As I understand them, museums do not simply present objects, they transmit a message. A related history is always a mediated history, though this doesn’t negate authenticity. In museums, exhibits need relationships – with the curator as well as with the visitor – in order to speak. In this sense, any museum provides a trace of its makers: its founders, curators, and educators, for example. For me, The Museum of the Nazi Occupation of Kraków housed within the former Schindler Factory tells the story from a Polish perspective, focusing specifically on the local experience interpreted by local professionals.

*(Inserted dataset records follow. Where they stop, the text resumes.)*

Lemma C6_balance_never_persisted_witness :
  no_balance ledger
  ∧ no_balance (POST ledger (JsonObject valid_body) today dave_id).2
  ∧ no_balance (PUT ledger (_id alice) (JsonObject valid_body) today).2
  ∧ no_balance (DELETE ledger (_id alice)).2.
Proof.
  assert (H : no_balance ledger).
  { intros oid doc. unfold ledger. rewrite lookup_insert.
    case_decide; [by intros [= <-] |].
    rewrite lookup_singleton. case_decide; [by intros [= <-] | done]. }
  split; [exact H |].
  destruct C6_balance_never_persisted as (_ & _ & Hstep & _).
  exact (Hstep ledger (JsonObject valid_body) today dave_id (_id alice) H).
Defined.

(** *** Unknown identifiers *)

(** C8, as the code has it. A DELETE request with a well-formed id, and a
    PUT request with a well-formed id whose body passes the validation
    guard, answers 404 exactly when no stored entry has that id, and then
    changes nothing; otherwise it answers 200, removes or updates that
    entry and leaves every other entry as it was. *)
Theorem C8_not_found_iff_absent (db : Collection) (id : string) (oid : ObjectId) :
  new_ObjectId id = Some oid →
  ((status (DELETE db id).1 = 404 ↔ db !! oid = None)
   ∧ (db !! oid = None → (DELETE db id).2 = db)
   ∧ (is_Some (db !! oid) →
      status (DELETE db id).1 = 200
      ∧ (DELETE db id).2 !! oid = None
      ∧ ∀ oid', oid' ≠ oid → (DELETE db id).2 !! oid' = db !! oid'))
  ∧ ∀ body now,
      ¬ lacks_required body →
      (status (PUT db id (JsonObject body) now).1 = 404 ↔ db !! oid = None)
      ∧ (db !! oid = None → (PUT db id (JsonObject body) now).2 = db)
      ∧ ∀ doc, db !! oid = Some doc →
          status (PUT db id (JsonObject body) now).1 = 200
          ∧ (PUT db id (JsonObject body) now).2 !! oid
            = Some ((bson <$> updateData body now) ∪ doc)
          ∧ ∀ oid', oid' ≠ oid →
              (PUT db id (JsonObject body) now).2 !! oid' = db !! oid'.
Proof.
  intros Hid. split.
  - destruct (DELETE_cases db id)
      as [(o & Ho & Hdb & ->)|[(o & doc & Ho & Hdb & ->)|[Ho _]]];
      [| | congruence]; assert (o = oid) as -> by congruence; cbn.
    + split; [done |]. split; [done |].
      intros [doc Hdoc]. congruence.
    + split; [split; [done | congruence] |]. split; [congruence |].
      intros _. split; [done |]. split.
      * apply lookup_delete_eq.
      * intros oid' Hne. by apply lookup_delete_ne.
  - intros body now Hvalid. apply missing_required_false in Hvalid.
    destruct (PUT_cases db id (JsonObject body) now)
      as [(b & [= <-] & Hm & _)|[(b & o & [= <-] & _ & Ho & Hdb & ->)
         |[(b & o & doc & [= <-] & _ & Ho & Hdb & ->)|[[H|[H|H]] _]]]];
      try congruence; assert (o = oid) as -> by congruence; cbn.
    + split; [done |]. split; [done |].
      intros doc Hdoc. congruence.
    + split; [split; [done | congruence] |]. split; [congruence |].
      intros doc' Hdoc'. assert (doc' = doc) as -> by congruence.
      split; [done |]. split.
      * apply lookup_insert_eq.
      * intros oid' Hne. by apply lookup_insert_ne.
Qed.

First, it is important to note that Oskar Schindler and the 1,100 Jews he saved are not the central players in this museum. This comes as a surprise to many. While the setting is within this historical haven, the narrative is of Kraków during Nazi occupation. It is designed to allow the visitor to experience Polish life from the cobblestone streets of 1940s occupied Kraków through the Soviet liberation in 1945. On “the streets of Kraków,” a visitor must navigate between floor-to-ceiling Nazi flags, and liberation is depicted metaphorically as a dark tunnel with an unstable floor. The museum uses these visuals to guide visitors through an “experience.” In stark white rooms and dimly lit spaces, the Museum’s architecture alone tells its story. The images of swastikas at eye-level and on floor tiles, and the uneven rubber floor of the liberation exhibit force one to interact with the museum’s narrative. A visitor “feels” and “experiences” this history. The most fascinating aspect is that interactive and visual elements of pre-war life in Poland are re-created in a museum in contemporary Poland. Reality is substituted for a directed experience. This implies that a constructed space can become more accessible than a location in situ.

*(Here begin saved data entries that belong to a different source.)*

(** * Container execution engine of n8n-nodes-claude-agent: model and properties

    The development embeds these source units of the repository:

    - the first Run Container node, whose [runContainer] talks to the Docker
      Engine over a Unix socket, walks the container lifecycle and splits the
      multiplexed log stream (module [Legacy], with the log parser in
      [DockerLogs]), and whose [execute] builds the environment and runs the
      items (module [LegacyNode]);
    - the current Run Container node, whose [execute] stages binary data,
      builds the container configuration and cleans temporary directories up
      (module [Node]);
    - [executeContainerWithBinary], the same pipeline for one item, used by
      the tool variant of the node (module [Tool]);
    - the message loop of the Claude Code Agent node (module
      [ClaudeCodeAgent]) and the handler that the MCP tool adapter wraps
      around a tool (module [McpToolAdapter]).

    Part I holds the model, Parts II and III the properties. *)

From Stdlib Require Import String Ascii NArith ZArith Bool Arith Lia Sorted List.
From Stdlib.Strings Require Import Byte.
From Stdlib Require Import DecimalString DecimalN.
Import ListNotations.

Set Implicit Arguments.

(* ===================================================================== *)
(** * Part I. Model                                                        *)
(* ===================================================================== *)

(** String concatenation, as template literals and [+] use it. *)
Infix "+++" := String.append (right associativity, at level 60).

(** JavaScript truthiness of a string: only the empty string is falsy. *)
Definition truthy (s : string) : bool :=
  match s with EmptyString => false | String _ _ => true end.

(** [s || undefined] *)
Definition orUndefined (s : string) : option string :=
  if truthy s then Some s else None.

(** [Array.prototype.join] *)
Fixpoint join (sep : string) (l : list string) : string :=
  match l with
  | [] => EmptyString
  | [x] => x
  | x :: rest => x +++ sep +++ join sep rest
  end.

(** The errors that travel through the modelled code. *)
Inductive Error : Type :=
| RangeError (message : string)
| TypeError (message : string)
| PlainError (message : string)
| SystemError (code : string) (message : string)
| NodeOperationError (message : string) (itemIndex : nat).

Definition errorMessage (e : Error) : string :=
  match e with
  | RangeError m | TypeError m | PlainError m => m
  | SystemError _ m => m
  | NodeOperationError m _ => m
  end.

Definition Buffer := list byte.

(* --------------------------------------------------------------------- *)
(** ** The multiplexed log stream                                          *)
(* --------------------------------------------------------------------- *)

Module DockerLogs.

(** [buf[i]]: [undefined] past the end. *)
Definition byteAt (buf : Buffer) (i : N) : option byte :=
  nth_error buf (N.to_nat i).

Definition bufLength (buf : Buffer) : N := N.of_nat (List.length buf).

(** [buf.readUInt32BE(offset)] of Node: the first and the last of the four
    bytes are fetched, and a bounds error (a [RangeError], under the code
    [ERR_OUT_OF_RANGE] or [ERR_BUFFER_OUT_OF_BOUNDS]) is raised when either
    is missing. *)
Definition readUInt32BE (buf : Buffer) (offset : N) : Error + N :=
  match byteAt buf offset, byteAt buf (offset + 1),
        byteAt buf (offset + 2), byteAt buf (offset + 3) with
  | Some first, Some b1, Some b2, Some last =>
      inr (Byte.to_N first * 2 ^ 24 + Byte.to_N b1 * 2 ^ 16
           + Byte.to_N b2 * 2 ^ 8 + Byte.to_N last)%N
  | _, _, _, _ => inl (RangeError "offset out of range")
  end.

(** [buf.slice(start, end)]: both indices are clamped to the length. *)
Definition slice (buf : Buffer) (start stop : N) : Buffer :=
  let len := bufLength buf in
  let s := N.min start len in
  let e := N.min stop len in
  firstn (N.to_nat (e - s)) (skipn (N.to_nat s) buf).

(** One round of the parsing loop appends the frame's content to the stream
    its type selects. *)
Definition appendByType (type : option byte) (content stdout stderr : Buffer)
  : Buffer * Buffer :=
  match type with
  | Some x01 => (stdout ++ content, stderr)
  | Some x02 => (stdout, stderr ++ content)
  | _ => (stdout, stderr)
  end.

(** The [while (offset < logsBuffer.length)] loop of [runContainer].  Every
    round moves [offset] forward by at least 8, so the number of rounds is
    bounded by the length of the buffer; [None] means the bound given was
    too small. *)
Fixpoint parseLoop (rounds : nat) (logsBuffer : Buffer) (offset : N)
  (stdout stderr : Buffer) : option (Error + Buffer * Buffer) :=
  if (offset <? bufLength logsBuffer)%N then
    match rounds with
    | O => None
    | S rounds' =>
        let type := byteAt logsBuffer offset in
        match readUInt32BE logsBuffer (offset + 4) with
        | inl e => Some (inl e)
        | inr size =>
            let content := slice logsBuffer (offset + 8) (offset + 8 + size) in
            let '(stdout', stderr') := appendByType type content stdout stderr in
            parseLoop rounds' logsBuffer (offset + 8 + size) stdout' stderr'
        end
    end
  else Some (inr (stdout, stderr)).

Definition parseDockerLogs (logsBuffer : Buffer) : option (Error + Buffer * Buffer) :=
  parseLoop (S (List.length logsBuffer)) logsBuffer 0 [] [].

(** *** The frame format the Engine writes

    The encoder is not part of the repository: it is the Engine's side of
    the protocol, written here as the specification describes it. *)

Inductive StreamType := StdoutStream | StderrStream.

Definition streamTag (t : StreamType) : byte :=
  match t with StdoutStream => x01 | StderrStream => x02 end.

Definition byteOfN (n : N) : byte :=
  match Byte.of_N (n mod 256) with Some b => b | None => x00 end.

Definition uint32BE (n : N) : Buffer :=
  [byteOfN (n / 2 ^ 24); byteOfN (n / 2 ^ 16); byteOfN (n / 2 ^ 8); byteOfN n]%N.

Definition frameHeader (t : StreamType) (declared : N) : Buffer :=
  [streamTag t; x00; x00; x00] ++ uint32BE declared.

For a foreigner visiting the Holocaust memorials and museums of Poland, this dissonance disrupts any positive role authenticity could have played in the Museum experience. Yet, the question remains, “Is authenticity even necessary when telling an emotionally based story?” For The Museum of the Nazi Occupation of Kraków, I think the answer is no. In this museum visitors encounter a Polish sense memory of wartime Kraków: a memory that focuses on the sensation of oppression, and in a museum setting, a memory that relies on production over artifacts to elicit a history of domination. Yet, the visitor comes away with an intense understanding of Nazi-occupied Kraków regardless of the exhibit’s “authenticity.” At Schindler’s Factory, constructed emotional cues are the method conveying the lessons of the museum. Created space layered over physical location allows this museum to shape emotion in such a way that it may remember the past while depicting the present.

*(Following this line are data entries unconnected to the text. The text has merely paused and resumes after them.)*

(** * Spreadsheet normalisation pipeline: a shallow embedding

    The TypeScript sources embedded here are
      - [src/services/data-parsers.ts]: [cleanValue], [calculateDailyPlans],
        [parseProductionExcel], [parseFinanceExcel], [getFYLabel],
        [parseSalesExcel];
      - [src/components/UniversalUploader.tsx]: [detectAndProcessFile], the
        caller of the three parsers;
      - [src/Delivery Package/components/FinanceEntry.tsx]: [handleFileUpload],
        the parse of each file and the batch merge;
      - [src/components/ProductionEntry.tsx]: [handleFileUpload];
      - the two versions of [handleUpload] of the sales upload component (the
        current one, with its trade tab, and the one of the delivery
        package), and of the current one [workingDaysCount],
        [handleMonthChange] and [handleToggleHoliday];
      - [src/components/Dashboard.tsx]: [isLastDay], [getDailyTarget],
        [workingDaysCount], [handleMonthChange], [tradeFYs], [activeFY],
        [tradeData], [tradeSummary];
      - [src/services/reportService.ts]: [safeNum], [aggregateDeptData].

    JavaScript numbers are IEEE 754 binary64 values; they are modelled by
    Rocq's primitive floats, whose operations are the same correctly rounded
    binary64 operations.  [parseFloat], [Number], [String] of a number,
    [Math.round] and [Date] are written out after ECMAScript.  Strings are
    byte strings; the case conversions and the white-space class are the
    ASCII ones, so the model covers sheets whose cells hold ASCII text and
    numbers.  A sheet is the array of rows that
    [XLSX.utils.sheet_to_json(ws, {header: 1, defval: ""})] returns. *)

From Stdlib Require Import ZArith List String Ascii Bool Lia Floats Sorted.
Import ListNotations.

Set Warnings "-inexact-float".

Local Open Scope string_scope.
Local Open Scope Z_scope.

(** ** JavaScript primitives used by the parsers *)

Module JS.

Definition code (c : ascii) : nat := nat_of_ascii c.

Definition is_digit (c : ascii) : bool :=
  (48 <=? code c)%nat && (code c <=? 57)%nat.

Definition is_upper (c : ascii) : bool :=
  (65 <=? code c)%nat && (code c <=? 90)%nat.

Definition is_lower (c : ascii) : bool :=
  (97 <=? code c)%nat && (code c <=? 122)%nat.

Definition is_alpha (c : ascii) : bool := is_upper c || is_lower c.

(** White space and line terminators removed by [String.prototype.trim]
    (tab, line feed, vertical tab, form feed, carriage return, space). *)
Definition is_space (c : ascii) : bool :=
  ((9 <=? code c)%nat && (code c <=? 13)%nat) || (code c =? 32)%nat.

Definition lower_char (c : ascii) : ascii :=
  if is_upper c then ascii_of_nat (code c + 32) else c.

Definition upper_char (c : ascii) : ascii :=
  if is_lower c then ascii_of_nat (code c - 32) else c.

Fixpoint map_string (f : ascii -> ascii) (s : string) : string :=
  match s with
  | EmptyString => EmptyString
  | String c r => String (f c) (map_string f r)
  end.

Definition toLowerCase : string -> string := map_string lower_char.
Definition toUpperCase : string -> string := map_string upper_char.

Fixpoint trimStart (s : string) : string :=
  match s with
  | String c r => if is_space c then trimStart r else s
  | EmptyString => EmptyString
  end.

(** [trimEnd] keeps a character when it is not a space or when something
    that is kept follows it. *)
Fixpoint trimEnd (s : string) : string :=
  match s with
  | EmptyString => EmptyString
  | String c r =>
      match trimEnd r with
      | EmptyString => if is_space c then EmptyString else String c EmptyString
      | r' => String c r'
      end
  end.

Definition trim (s : string) : string := trimEnd (trimStart s).

Fixpoint startsWith (s p : string) : bool :=
  match p, s with
  | EmptyString, _ => true
  | String _ _, EmptyString => false
  | String a p', String b s' => Ascii.eqb a b && startsWith s' p'
  end.

(** [s.includes(sub)] *)
Fixpoint includes (s sub : string) : bool :=
  startsWith s sub ||
  match s with
  | EmptyString => false
  | String _ r => includes r sub
  end.

(** [s.replace(/,/g, '')] and [s.replace(/[()]/g, '')]: every character of
    the class is deleted. *)
Fixpoint remove_chars (p : ascii -> bool) (s : string) : string :=
  match s with
  | EmptyString => EmptyString
  | String c r => if p c then remove_chars p r else String c (remove_chars p r)
  end.

Definition is_comma (c : ascii) : bool := (code c =? 44)%nat.
Definition is_paren (c : ascii) : bool := (code c =? 40)%nat || (code c =? 41)%nat.

(** [a.join(sep)] on an array of strings *)
Fixpoint join (sep : string) (l : list string) : string :=
  match l with
  | [] => ""
  | [x] => x
  | x :: r => x ++ sep ++ join sep r
  end.

(** [Array.prototype.findIndex]: the first index whose element satisfies
    [p], or [-1]. *)
Fixpoint findIndex_from {A} (p : A -> bool) (l : list A) (i : Z) : Z :=
  match l with
  | [] => -1
  | x :: r => if p x then i else findIndex_from p r (i + 1)
  end.

Definition findIndex {A} (p : A -> bool) (l : list A) : Z := findIndex_from p l 0.

(** [Array.prototype.indexOf] on an array of strings *)
Definition indexOf (l : list string) (s : string) : Z :=
  findIndex (String.eqb s) l.

Fixpoint endsWith_aux (s p : string) (n : nat) : bool :=
  match n with
  | O => String.eqb s p
  | S n' => match s with
            | EmptyString => false
            | String _ r => endsWith_aux r p n'
            end
  end.

(** [s.endsWith(p)]: the suffix of [s] of the length of [p] is [p]. *)
Definition endsWith (s p : string) : bool :=
  (String.length p <=? String.length s)%nat &&
  endsWith_aux s p (String.length s - String.length p).

(** *** Numbers

    A JavaScript number is a binary64 value.  [float_of_ratio] is the
    correctly rounded (to nearest, ties to even) value of a non-negative
    rational [num / den]: the quotient is taken with more than 64 bits and a
    sticky bit, which [binary_normalize] then rounds. *)

Definition number := float.

Definition signed_zero (neg : bool) : number :=
  if neg then (-0)%float else 0%float.

Definition float_of_ratio (neg : bool) (num den : Z) : number :=
  if num =? 0 then signed_zero neg
  else
    let s := Z.max 0 (Z.log2 den - Z.log2 num + 66) in
    let n := Z.shiftl num s in
    let q := n / den in
    let m := 2 * q + (if n mod den =? 0 then 0 else 1) in
    SF2Prim (binary_normalize prec emax (if neg then - m else m) (- (s + 1)) neg).

(** A lower estimate of the number of decimal digits of a positive
    integer, short of it by one at most. *)
Definition ndigits10 (m : Z) : Z :=
  if m <=? 0 then 0 else Z.log2 m * 30103 / 100000 + 1.

(** The number nearest to [m * 10^e], for [0 <= m].  Beyond the guards the
    value is above every finite double, or below half the least one. *)
Definition float_of_decimal (neg : bool) (m e : Z) : number :=
  if m =? 0 then signed_zero neg
  else if 400 <? ndigits10 m + e then (if neg then neg_infinity else infinity)
  else if ndigits10 m + e <? -400 then signed_zero neg
  else if 0 <=? e then float_of_ratio neg (m * 10 ^ e) 1
  else float_of_ratio neg m (10 ^ (- e)).

Definition digit_val (c : ascii) : Z := Z.of_nat (code c - 48).

Fixpoint span_digits (s : string) : list ascii * string :=
  match s with
  | String c r =>
      if is_digit c then let (d, t) := span_digits r in (c :: d, t) else ([], s)
  | EmptyString => ([], EmptyString)
  end.

Definition digits_val (d : list ascii) : Z :=
  fold_left (fun acc c => 10 * acc + digit_val c) d 0.

Definition is_char (n : nat) (c : ascii) : bool := (code c =? n)%nat.

(** The sign of a numeric literal: [(negative, rest)]. *)
Definition read_sign (s : string) : bool * string :=
  match s with
  | String c r =>
      if is_char 45 c then (true, r)
      else if is_char 43 c then (false, r)
      else (false, s)
  | EmptyString => (false, s)
  end.

(** The exponent part [e[+-]digits] of a literal and what follows it; the
    exponent is [0] and nothing is consumed when the part is absent or
    incomplete. *)
Definition read_exponent (s : string) : Z * string :=
  match s with
  | String c r =>
      if is_char 101 c || is_char 69 c then
        let (neg, r') := read_sign r in
        let (d, r'') := span_digits r' in
        match d with
        | [] => (0, s)
        | _ => (if neg then - digits_val d else digits_val d, r'')
        end
      else (0, s)
  | EmptyString => (0, s)
  end.

(** The longest prefix of [s] that is a signed decimal literal
    ([StrDecimalLiteral]): its value and the rest of [s]. *)
Definition read_decimal (s : string) : option (number * string) :=
  let (neg, r) := read_sign s in
  if startsWith r "Infinity"
  then Some (if neg then neg_infinity else infinity, String.substring 8 (String.length r - 8) r)
  else
    let (ip, r1) := span_digits r in
    let (fp, r2) :=
      match r1 with
      | String c r' => if is_char 46 c then span_digits r' else ([], r1)
      | EmptyString => ([], r1)
      end in
    match ip, fp with
    | [], [] => None
    | _, _ =>
        let (ex, r3) := read_exponent r2 in
        Some (float_of_decimal neg (digits_val (ip ++ fp)) (ex - Z.of_nat (List.length fp)), r3)
    end.

(** [parseFloat(s)]: leading white space is skipped and the longest prefix
    that is a decimal literal is converted; [NaN] when there is none. *)
Definition parseFloat (s : string) : number :=
  match read_decimal (trimStart s) with
  | Some (x, _) => x
  | None => nan
  end.

(** [parseInt(s)] on a string of decimal digits (the only use in the
    sources is on a [\d{1,2}] capture group). *)
Definition parseInt_digits (d : list ascii) : Z := digits_val d.

Definition is_nan (x : number) : bool := negb (PrimFloat.eqb x x).

(** [x === y] on numbers *)
Definition strict_eq (x y : number) : bool := PrimFloat.eqb x y.

(** [!x] is true for [0], [-0] and [NaN]. *)
Definition falsy_number (x : number) : bool := is_nan x || PrimFloat.eqb x 0.

(** [x || 0] on a number *)
Definition or_zero (x : number) : number := if falsy_number x then 0%float else x.

(** [Number(n)] for an integer [n] *)
Definition of_int (n : Z) : number := float_of_ratio (n <? 0) (Z.abs n) 1.

(** [Math.round(x)]: the integer nearest to [x], ties towards +infinity;
    [-0] for [-0.5 <= x < 0] and for [-0]. *)
Definition Math_round (x : number) : number :=
  match Prim2SF x with
  | S754_finite s m e =>
      if 0 <=? e then x
      else
        let v := if s then Z.neg m else Z.pos m in
        let n := (2 * v + 2 ^ (- e)) / 2 ^ (1 - e) in
        if n =? 0 then signed_zero s else of_int n
  | _ => x
  end.

(** [reduce((a, b) => a + b, 0)] over numbers *)
Definition sum (l : list number) : number :=
  fold_left (fun a b => (a + b)%float) l 0%float.

(** *** Number::toString

    [String(x)] for a number follows the ECMAScript algorithm: the least
    number [k] of significant digits [s] with [s * 10^(n-k)] reading back as
    [x], the nearest such [s] when there are two, and the positional or the
    exponential layout according to [n]. *)

Definition scale10 (r : Z * Z) (p : Z) : Z * Z :=
  let (a, b) := r in
  if 0 <=? p then (a * 10 ^ p, b) else (a, b * 10 ^ (- p)).

(** The least [n] from [n0] on with [r < 10^n]. *)
Fixpoint dec_exponent_from (fuel : nat) (r : Z * Z) (n : Z) : Z :=
  match fuel with
  | O => n
  | S f =>
      let (a, b) := scale10 r (- n) in
      if a <? b then n else dec_exponent_from f r (n + 1)
  end.

(** The decimal exponent [n] of a positive fraction [r]:
    [10^(n-1) <= r < 10^n].  The search starts below it, at an estimate
    taken from the binary logarithms. *)
Definition dec_exponent (r : Z * Z) : Z :=
  let (a, b) := r in
  dec_exponent_from 8 r ((Z.log2 a - Z.log2 b - 1) * 30103 / 100000 - 1).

Zachary Albert is currently the Education and Public Engagement Coordinator for the Los Angeles Museum of the Holocaust. He received his B.A. in religious studies from Rhodes College. As an undergraduate, he was a four-year Bonner Scholar and an inductee into the College’s Hall of Fame. In 2008, he traveled to Ostrava, Czech Republic to volunteer with the local Jewish community and restore pre-WWII cemeteries that were desecrated by the Nazis. He received his M.A. in Near Eastern and Judaic Studies from Brandeis University in 2012. He focuses on the study of Holocaust narratives and memory in memorials, monuments, and museums. Zachary was a 2013 Council of American Jewish Museums Conference Fellow.